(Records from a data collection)
(** Two dicts with the same keys in the same order and the same value under
    each key are the same association list. *)
Lemma dict_ext (d1 d2 : dict) :
  NoDup (keys d1) ->
  keys d1 = keys d2 ->
  (forall k, In k (keys d1) -> lookup k d1 = lookup k d2) ->
  d1 = d2.
Proof.
  revert d2. induction d1 as [|[k v] d1 IH]; intros [|[k' v'] d2] Hnd Hk Hl;
    try discriminate; [reflexivity|].
  cbn [keys map fst] in Hnd, Hk, Hl. injection Hk as <- Hk.
  inversion Hnd as [|? ? Hnotin Hnd']; subst.
  assert (Hv : v = v').
  { specialize (Hl k (or_introl eq_refl)). rewrite !lookup_head in Hl. congruence. }
  subst v'. f_equal. apply IH; [assumption|assumption|].
  intros k0 Hin. specialize (Hl k0 (or_intror Hin)).
  assert (k0 <> k) by (intros ->; contradiction).
  now rewrite !lookup_tail in Hl.
Qed.

(** ** Letter case *)

(** [str.lower] takes the capital of each letter to its small form and
    leaves the small form as it is. *)
Lemma lower_char_letters :
  forallb (fun p => Ascii.eqb (lower_char (fst p)) (snd p)
                    && Ascii.eqb (lower_char (snd p)) (snd p)) letters = true.
Proof. reflexivity. Qed.

Lemma same_letter_lower (x y : ascii) :
  same_letter x y = true -> lower_char x = lower_char y.
Proof.
  unfold same_letter. intros [H | H]%orb_true_iff.
  - now apply Ascii.eqb_eq in H as ->.
  - apply existsb_exists in H as (p & Hp & H).
    pose proof lower_char_letters as Hl. rewrite forallb_forall in Hl.
    specialize (Hl p Hp). apply andb_true_iff in Hl as [H1 H2].
    apply Ascii.eqb_eq in H1, H2.
    apply orb_true_iff in H as [H | H]; apply andb_true_iff in H as [Hx Hy];
      apply Ascii.eqb_eq in Hx, Hy; subst x y; congruence.
Qed.

(** Two texts that differ in letter case at most are one text after
    [str.lower]. *)
Lemma caseless_lower (a b : string) :
  caseless_eqb a b = true -> lower a = lower b.
Proof.
  revert b. induction a as [|x a IH]; intros [|y b]; try discriminate; [reflexivity|].
  cbn [caseless_eqb lower]. intros [Hx Hab]%andb_true_iff.
  now rewrite (same_letter_lower _ _ Hx), (IH _ Hab).
Qed.

(** On ASCII, [str.lower] identifies nothing else. *)
Lemma same_letter_table :
  forallb (fun x =>
    forallb (fun y =>
      Bool.eqb (Ascii.eqb (lower_char x) (lower_char y)) (same_letter x y))
      ascii_chars) ascii_chars = true.
Proof. vm_compute. reflexivity. Qed.

Lemma in_ascii_chars (x : ascii) : is_ascii x = true -> In x ascii_chars.
Proof.
  intros H. unfold ascii_chars. rewrite <- (ascii_nat_embedding x).
  apply in_map, in_seq. unfold is_ascii in H. apply N.ltb_lt in H.
  unfold nat_of_ascii. lia.
Qed.

Lemma lower_char_eqb_same_letter (x y : ascii) :
  is_ascii x = true -> is_ascii y = true ->
  Ascii.eqb (lower_char x) (lower_char y) = same_letter x y.
Proof.
  intros Hx%in_ascii_chars Hy%in_ascii_chars.
  pose proof same_letter_table as H. rewrite forallb_forall in H.
  specialize (H x Hx). rewrite forallb_forall in H. specialize (H y Hy).
  now apply Bool.eqb_prop in H.
Qed.

(** Equality after [str.lower] is, on ASCII, equality up to letter case. *)
Lemma lower_eqb_caseless (a b : string) :
  all_chars is_ascii a = true -> all_chars is_ascii b = true ->
  String.eqb (lower a) (lower b) = caseless_eqb a b.
Proof.
  revert b. induction a as [|x a IH]; intros [|y b]; try reflexivity.
  cbn [all_chars]. intros [Hx Ha]%andb_true_iff [Hy Hb]%andb_true_iff.
  cbn [lower String.eqb caseless_eqb].
  rewrite (lower_char_eqb_same_letter _ _ Hx Hy), (IH _ Ha Hb).
  destruct (same_letter x y); reflexivity.
Qed.

Lemma all_chars_impl (p q : ascii -> bool) (s : string) :
  (forall c, p c = true -> q c = true) ->
  all_chars p s = true -> all_chars q s = true.
Proof.
  intros Hpq. induction s as [|c s IH]; [reflexivity|].
  cbn [all_chars]. intros [Hc Hs]%andb_true_iff.
  now rewrite (Hpq _ Hc), (IH Hs).
Qed.

Lemma hexdigit_is_ascii (c : ascii) : is_hexdigit c = true -> is_ascii c = true.
Proof. each_char c; intros H; solve [reflexivity | discriminate H]. Qed.

(** ** Colons *)

Lemma hexdigit_not_colon (c : ascii) : is_hexdigit c = true -> Ascii.eqb c ":" = false.
Proof.
  each_char c; intros H; solve [reflexivity | discriminate H].
Qed.

Lemma hexdigits_no_colon (s : string) : all_chars is_hexdigit s = true -> has_colon s = false.
Proof.
  induction s as [|c s IH]; [reflexivity|].
  cbn [all_chars has_colon]. intros [Hc Hs]%andb_prop.
  now rewrite (hexdigit_not_colon c Hc), IH.
Qed.

Lemma hex_address_no_colon (a : string) : is_hex_address a = true -> has_colon a = false.
Proof.
  destruct a as [|c0 a]; [discriminate|].
  each_char c0; try discriminate.
  destruct a as [|c1 digits]; [discriminate|].
  each_char c1; try discriminate.
  cbn [is_hex_address]. intros [_ Hd]%andb_prop.
  cbn [has_colon]. now rewrite (hexdigits_no_colon _ Hd).
Qed.

Lemma after_last_colon_did (a : string) :
  has_colon a = false -> after_last_colon (did_of a) = a.
Proof.
  intros H. unfold did_of. cbn. rewrite H. reflexivity.
Qed.

(** ** Keccak-256 and EIP-55 *)

Lemma length_keccak256 (m : list byte) : List.length (keccak256 m) = 32%nat.
Proof.
  unfold keccak256, squeeze. now rewrite length_map, length_seq.
Qed.

(** The hash of the empty message, and the two addresses EIP-55 gives as
    examples. *)
Lemma keccak256_empty :
  bytes_hex (keccak256 [])
  = "c5d2460186f7233c927e7db2dcc703c0e500b653ca82273b7bfad8045d85a470".
Proof. vm_compute. reflexivity. Qed.

Lemma to_checksum_address_examples :
  to_checksum_address (unhex "5aaeb6053f3e94c9b9a09f33669435e7ef1beaed")
  = "0x5aAeb6053F3E94C9b9A09f33669435E7Ef1BeAed"
  /\ to_checksum_address (unhex "fb6916095ca1df60bb79ce92ce3ea74c37c5d359")
     = "0xfB6916095ca1df60bB79Ce92cE3Ea74c37c5d359".
Proof. split; vm_compute; reflexivity. Qed.
Lemma memoryTexts_app l1 l2 :
  memoryTexts (l1 ++ l2)%list = (memoryTexts l1 ++ memoryTexts l2)%list.
Proof. unfold memoryTexts. apply omap_app. Qed.

Lemma memoryTexts_polls_upload k fid : memoryTexts (replicate k (CheckUpload fid)) = [].
Proof. induction k as [|k IH]; [reflexivity | exact IH]. Qed.

Lemma memoryTexts_polls_translate k tid :
  memoryTexts (replicate k (CheckTranslate tid)) = [].
Proof. induction k as [|k IH]; [reflexivity | exact IH]. Qed.

Lemma rendering_normal v s : toString v = Normal s -> rendering v = s.
Proof. unfold rendering. by intros ->. Qed.

Lemma fixed_memories_texts key memoryId :
  Fixed.liltMemories !! key = Some memoryId ->
  pretty memoryId = "69501" \/ pretty memoryId = "69706".
Proof.
  unfold Fixed.liltMemories. intros H.
  destruct (decide (key = "fr")) as [-> |];
    [left; by simplify_map_eq |].
  destruct (decide (key = "de")) as [-> |];
    [right; by simplify_map_eq |].
  by simplify_map_eq.
Qed.

Section Order.
Variable srv : service.

Lemma fixed_checkUploadLoop_requests fileId fuel :
  forall d tries n, exists k,
    requests (events (Fixed.checkUploadLoop srv fuel fileId d tries n))
      = replicate k (CheckUpload (rendering fileId)).
Proof.
  destruct (toString fileId) as [fid| |] eqn:Efid.
  - rewrite (rendering_normal _ _ Efid).
    induction fuel as [|fuel IH]; intros d tries n.
    + exists 0%nat. cbn [Fixed.checkUploadLoop]. by destruct (looseNull d).
    + destruct (looseNull d) eqn:Hd.
      2:{ exists 0%nat. by rewrite checkUploadLoop_exit. }
      rewrite (checkUploadLoop_step _ _ _ fid) by assumption. cbv zeta.
      destruct (ok (srv n (CheckUpload fid))); [| by exists 1%nat].
      destruct (detectedLangOf (srv n (CheckUpload fid))) as [d'| |];
        [| by exists 1%nat | by exists 1%nat].
      destruct (Fixed.liltMaxPolls <=? tries + 1)%Z; [by exists 1%nat |].
      destruct (IH d' (tries + 1) (S n)) as [k Hk].
      exists (S k). rewrite events_after, requests_app, Hk. reflexivity.
  - intros d tries n. exists 0%nat.
    destruct fuel; cbn [Fixed.checkUploadLoop]; destruct (looseNull d); try reflexivity.
    unfold bind, lift, urlCheckUpload. by rewrite Efid.
  - intros d tries n. exists 0%nat.
    destruct fuel; cbn [Fixed.checkUploadLoop]; destruct (looseNull d); try reflexivity.
    unfold bind, lift, urlCheckUpload. by rewrite Efid.
Qed.
(** X8. A whole macro session through the dispatcher: release
    of the record key in magic mode, the recorded edges, a tap of the
    magic key (it ends the recording), a second tap (it enters magic mode)
    and the press of the replay key. The replay repeats the events of the
    recorded edges, every edge with its report. *)
Theorem macro_session_replays_reports (cfg : config) (fuel : nat) (q m r : nat)
    (es : list (bool * nat)) (s : state) :
  cfg_ok cfg ->
  length (key s) = NKEY cfg -> length (replay_buf s) = 255 ->
  length (queue s) = 7 -> magic_mode s = true ->
  q < NKEY cfg -> m < NKEY cfg -> r < NKEY cfg ->
  value (layout_at cfg q) = KEY_Q cfg ->
  is_magic_key cfg m = true -> value (layout_at cfg m) <> KEY_Q cfg ->
  is_magic_key cfg r = false -> value (layout_at cfg r) = KEY_R cfg ->
  KEY_R cfg <> KEY_X cfg -> KEY_R cfg <> KEY_B cfg ->
  Forall (fun e => e.2 < NKEY cfg /\ is_magic_key cfg e.2 = false) es ->
  length es <= 254 -> alternates (fun _ => false) es = true ->
  exists s' t rep,
    macro_session cfg fuel q m r es s =
      Ret s' ([EvKeyRelease q; EvClearPressed; EvReport (replicate 6 0%Z) 0] ++ t ++
              [EvKeyPress m; EvKeyRelease m; rep; EvKeyPress m; EvKeyRelease m;
               EvKeyPress r; EvClearPressed; EvReport (replicate 6 0%Z) 0] ++ t)
    /\ List.filter is_edge t = map edge_event es
    /\ is_report rep = true.
Proof.
  intros Hcfg Hk Hb Hq Hm Hq_lt Hm_lt Hr_lt Hvq Hmk Hvm Hmkr Hvr HX HB Hes Hlen Halt.
  (* the release of the record key *)
  set (s0 := State (map (set_pressed false) (key s)) (replay_buf s) 0
                   (replicate 7 0%Z) 0 false true).
  assert (E0 : key_release cfg q s =
               Ret s0 [EvKeyRelease q; EvClearPressed; EvReport (replicate 6 0%Z) 0]).
  { unfold key_release, guard. rewrite (in_range_lt cfg q s Hcfg Hk Hq_lt).
    cmd_red. st_red. rewrite Hm, Hvq, Z.eqb_refl. st_norm.
    rewrite clear_keys_map by (by rewrite length_alter).
    by rewrite map_unpress_alter, (clear_queue_replicate _ Hq). }
  (* the recorded edges *)
  assert (Hk0 : length (key s0) = NKEY cfg)
    by (unfold s0; st_red; by rewrite length_map).
  assert (Hup0 : forall j, key_pressed j s0 = false).
  { intros j. unfold key_pressed, s0. st_red. rewrite list_lookup_fmap.
    by destruct (key s !! j). }
  destruct (play_records cfg Hcfg fuel es s0 Hk0 Hb eq_refl eq_refl
              ltac:(simpl; lia) Hes)
    as (s1 & t & E1 & Hf & Hl1 & Ht1 & Hb1 & Hrec1 & Hm1 & Hk1 & Hq1).
  simpl in Hl1, Ht1. rewrite Hl1 in Ht1.
  (* the magic key ends the recording *)
  set (s2 := set_recording_mode false (set_key (alter (set_pressed true) m) s1)).
  assert (E2 : key_press cfg (S fuel) m s1 = Ret s2 [EvKeyPress m]).
  { cbn [key_press]. unfold guard. rewrite (in_range_lt cfg m s1 Hcfg Hk1 Hm_lt).
    cmd_red. st_red. by rewrite Hm1, Hmk, Hrec1. }
  assert (Hk2 : length (key s2) = NKEY cfg)
    by (unfold s2; st_red; by rewrite length_alter).
  destruct (key_release_normal cfg m s2)
    as (s3 & rep & E3 & Hrep & Hk3 & Hm3 & Hq3 & Hrec3 & _);
    [by apply in_range_lt|done|].
  destruct (Hrec3 eq_refl) as (Hr3 & Hb3 & Hl3).
  assert (Hk3' : length (key s3) = NKEY cfg) by (by rewrite Hk3, length_alter).
  (* the magic key enters magic mode *)
  set (s4 := set_magic_mode true (set_key (alter (set_pressed true) m) s3)).
  assert (E4 : key_press cfg (S fuel) m s3 = Ret s4 [EvKeyPress m]).
  { cbn [key_press]. unfold guard. rewrite (in_range_lt cfg m s3 Hcfg Hk3' Hm_lt).
    cmd_red. st_red. by rewrite Hm3, Hmk, Hr3. }
  assert (Hk4 : length (key s4) = NKEY cfg)
    by (unfold s4; st_red; by rewrite length_alter).
  set (s5 := set_key (alter (set_pressed false) m) s4).
  assert (E5 : key_release cfg m s4 = Ret s5 [EvKeyRelease m]).
  { unfold key_release, guard. rewrite (in_range_lt cfg m s4 Hcfg Hk4 Hm_lt).
    cmd_red. st_red. by rewrite (proj2 (Z.eqb_neq _ _) Hvm). }
  assert (Hk5 : length (key s5) = NKEY cfg)
    by (unfold s5; st_red; by rewrite length_alter).
  (* the replay key *)
  set (s6 := set_magic_mode false (set_key (alter (set_pressed true) r) s5)).
  assert (Hk6 : length (key s6) = NKEY cfg)
    by (unfold s6; st_red; by rewrite length_alter).
  assert (Hl6 : replay_buf_len s6 = length es)
    by (unfold s6, s5, s4; st_red; by rewrite Hl3).
  assert (Hb6 : replay_buf s6 = replay_buf s1)
    by (unfold s6, s5, s4; st_red; by rewrite Hb3).
  assert (Hq6 : length (queue s6) = 7).
  { unfold s6, s5, s4. st_red. rewrite Hq3. unfold s2. st_red. by rewrite Hq1. }
  assert (Hr6 : recording_mode s6 = false)
    by (unfold s6, s5, s4; st_red; exact Hr3).
  destruct (replay_of_recorded cfg fuel es s6 Hcfg Hes Hlen Halt Hl6)
    as (s7 & t7 & E7 & Ep7); try done; [by rewrite Hb6|by rewrite Hb6|].
  destruct (play_same cfg Hcfg fuel es s0 (cleared s6))
    as (s1' & a' & t' & E' & Ea'); try done.
  { by apply (same_keys_fresh cfg). }
  rewrite E1 in E'. injection E' as _ Ht'.
  rewrite Ep7 in Ea'. injection Ea' as _ Ht7.
  assert (Ht : t7 = t) by congruence.
  rewrite Ht in E7. clear Ht Ht7 Ht'.
  assert (E6 : key_press cfg (S (S fuel)) r s5 =
               Ret s7 (EvKeyPress r :: EvClearPressed
                       :: EvReport (replicate 6 0%Z) 0 :: t)).
  { rewrite (key_press_magic_eq cfg (S fuel) r s5
               (in_range_lt cfg r s5 Hcfg Hk5 Hr_lt) eq_refl).
    by rewrite (magic_key_press_replay cfg _ r _ s7 _ Hmkr Hvr HX HB E7). }
  exists s7, t, rep. split; [|done].
  unfold macro_session.
  rewrite (seq_cmd_Ret _ _ _ _ _ E0), (seq_cmd_Ret _ _ _ _ _ E1),
    (seq_cmd_Ret _ _ _ _ _ E2), (seq_cmd_Ret _ _ _ _ _ E3),
    (seq_cmd_Ret _ _ _ _ _ E4), (seq_cmd_Ret _ _ _ _ _ E5), E6.
  reflexivity.
Qed.
(** * Flounder swapchain: a shallow embedding of [Swapchain.cpp]

    The development follows
    [Flounder.Core/src/renderer/swapchain/Swapchain.cpp].  Pure helpers
    ([ChooseSwapSurfaceFormat], [ChooseSwapPresentMode], the image-count
    rule of [Create]) are plain functions.  Everything that talks to Vulkan
    or GLFW runs in a small monad over a [World]: the world keeps the
    chronological trace of platform calls, and a [Platform] record says how
    the driver answers each of them. *)

From stdpp Require Import base list numbers.

Local Open Scope Z_scope.

(** ** Scalars, handles and the Vulkan constants the file uses *)

(** [uint32_t] values are integers in [0, 2^32); arithmetic wraps. *)
Definition UINT32_MAX : Z := 4294967295.
Definition wrap32 (z : Z) : Z := z mod 2 ^ 32.
Definition is_uint32 (z : Z) : Prop := 0 ≤ z ≤ UINT32_MAX.

(** [static_cast<uint32_t>] of a C [int]. *)
Definition static_cast_uint32 (i : Z) : Z := wrap32 i.

(** Vulkan handles are opaque; [VK_NULL_HANDLE] is zero. *)
Definition Handle := N.
Definition VK_NULL_HANDLE : Handle := 0%N.
Definition VkDevice := Handle.
Definition VkPhysicalDevice := Handle.
Definition VkSurfaceKHR := Handle.
Definition VkSwapchainKHR := Handle.
Definition VkImage := Handle.
Definition VkImageView := Handle.
Definition VkFramebuffer := Handle.
Definition VkRenderPass := Handle.
Definition GLFWwindow := Handle.

(** C enumerations are integers, with the values of [vulkan_core.h]. *)
Definition VkResult := Z.
Definition VK_SUCCESS : VkResult := 0.
Definition VK_INCOMPLETE : VkResult := 5.
Definition VK_ERROR_OUT_OF_HOST_MEMORY : VkResult := -1.
Definition VK_ERROR_DEVICE_LOST : VkResult := -4.

Definition VkFormat := Z.
Definition VK_FORMAT_UNDEFINED : VkFormat := 0.
Definition VK_FORMAT_R8G8B8A8_UNORM : VkFormat := 37.
Definition VK_FORMAT_B8G8R8A8_UNORM : VkFormat := 44.
(** * libwaypoint_follower: waypoint index tracking

    A shallow embedding of [libwaypoint_follower.cpp] (lane direction,
    waypoint heading, closest-index search and current-index update) and the
    properties of it that the design document states.

    Numbers.  A C++ [double] is read in two ways.

    The first part takes the arithmetic as exact: a [double] is a real
    number ([R]), [M_PI] is [PI] and [DBL_MAX] is the largest finite binary64
    value.  Rounding, overflow, infinities and NaN are outside this reading.
    It carries the statements that transcribe the code or that follow from
    the order of its tests and the branches it takes, whatever the values
    compared.

    The module [Binary64] embeds [normalizeAngle], [getClosestIndex] and
    [updateCurrentIndex] on IEEE 754 binary64 numbers.  It carries the
    statements that depend on the doubles computed: whether a distance
    compares below [DBL_MAX], whether it compares above the one before it,
    whether the loops of [normalizeAngle] finish.

    A C++ [int] is modelled as [Z]; vectors are far shorter than [2^31], so
    no index arithmetic wraps.

    Control.  Counted [for] loops recurse on the number of iterations left;
    the two [while] loops of [normalizeAngle] run on fuel: over the reals
    they are shown to finish, on doubles they need not.  [std::vector::at]
    may throw, so the functions that use it return [option]; [None] is the
    exception. *)

From Stdlib Require Import Reals Lra Lia ZArith List Bool.
From Stdlib Require PrimFloat FloatAxioms SpecFloat.
Import ListNotations.

Open Scope R_scope.

(** ** Comparisons of doubles as booleans *)

Definition Rltb (x y : R) : bool := if Rlt_dec x y then true else false.

Infix "<?" := Rltb (at level 70, no associativity) : R_scope.

Arguments Rltb : simpl never.

(** ** Constants *)

(** [std::numeric_limits<double>::max()], that is [DBL_MAX]:
    (2 - 2^-52) * 2^1023 = 2^1024 - 2^971. *)
Definition DBL_MAX_Z : Z := Eval cbv in (2 ^ 1024 - 2 ^ 971)%Z.

Definition DBL_MAX : R := IZR DBL_MAX_Z.

(** ** normalizeAngle

    Over the reals both loops finish on every input; the function on
    doubles, where they need not, is [Binary64.normalizeAngle]. *)

(** [while (res > M_PI) res -= 2.0 * M_PI;] *)
Fixpoint wrap_down (fuel : nat) (res : R) : option R :=
  if PI <? res then
    match fuel with
    | O => None
    | S fuel' => wrap_down fuel' (res - 2 * PI)
    end
  else Some res.

(** [while (res < -M_PI) res += 2.0 * M_PI;] *)
Fixpoint wrap_up (fuel : nat) (res : R) : option R :=
  if res <? - PI then
    match fuel with
    | O => None
    | S fuel' => wrap_up fuel' (res + 2 * PI)
    end
  else Some res.

Definition normalizeAngle_fuel (fuel : nat) (euler : R) : option R :=
  match wrap_down fuel euler with
  | Some res => wrap_up fuel res
  | None => None
  end.

(** Iterations that the loops of [normalizeAngle] can need on [euler]. *)
Definition angle_fuel (euler : R) : nat := Z.to_nat (up (Rabs euler / (2 * PI))).

Definition normalizeAngle (euler : R) : R :=
  match normalizeAngle_fuel (angle_fuel euler) euler with
  | Some res => res
  | None => euler
  end.

(** ** Messages *)

(** [geometry_msgs::Point] *)
Record Point := mkPoint { Point_x : R; Point_y : R; Point_z : R }.

(** [geometry_msgs::Quaternion] *)
Record Quaternion := mkQuaternion
  { Quaternion_x : R; Quaternion_y : R; Quaternion_z : R; Quaternion_w : R }.

(** [geometry_msgs::Pose] *)
Record Pose := mkPose { position : Point; orientation : Quaternion }.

- YOUR ASSIGNMENT
Would you please copy exactly the part of the entries above that begins at the line containing "assert (Hk3' : length" and ends at the line containing "set (s5 := set_key", both lines included?

- RESPONSE AREA
  assert (Hk3' : length (key s3) = NKEY cfg) by (by rewrite Hk3, length_alter).
  (* the magic key enters magic mode *)
  set (s4 := set_magic_mode true (set_key (alter (set_pressed true) m) s3)).
  assert (E4 : key_press cfg (S fuel) m s3 = Ret s4 [EvKeyPress m]).
  { cbn [key_press]. unfold guard. rewrite (in_range_lt cfg m s3 Hcfg Hk3' Hm_lt).
    cmd_red. st_red. by rewrite Hm3, Hmk, Hr3. }
  assert (Hk4 : length (key s4) = NKEY cfg)
    by (unfold s4; st_red; by rewrite length_alter).
  set (s5 := set_key (alter (set_pressed false) m) s4).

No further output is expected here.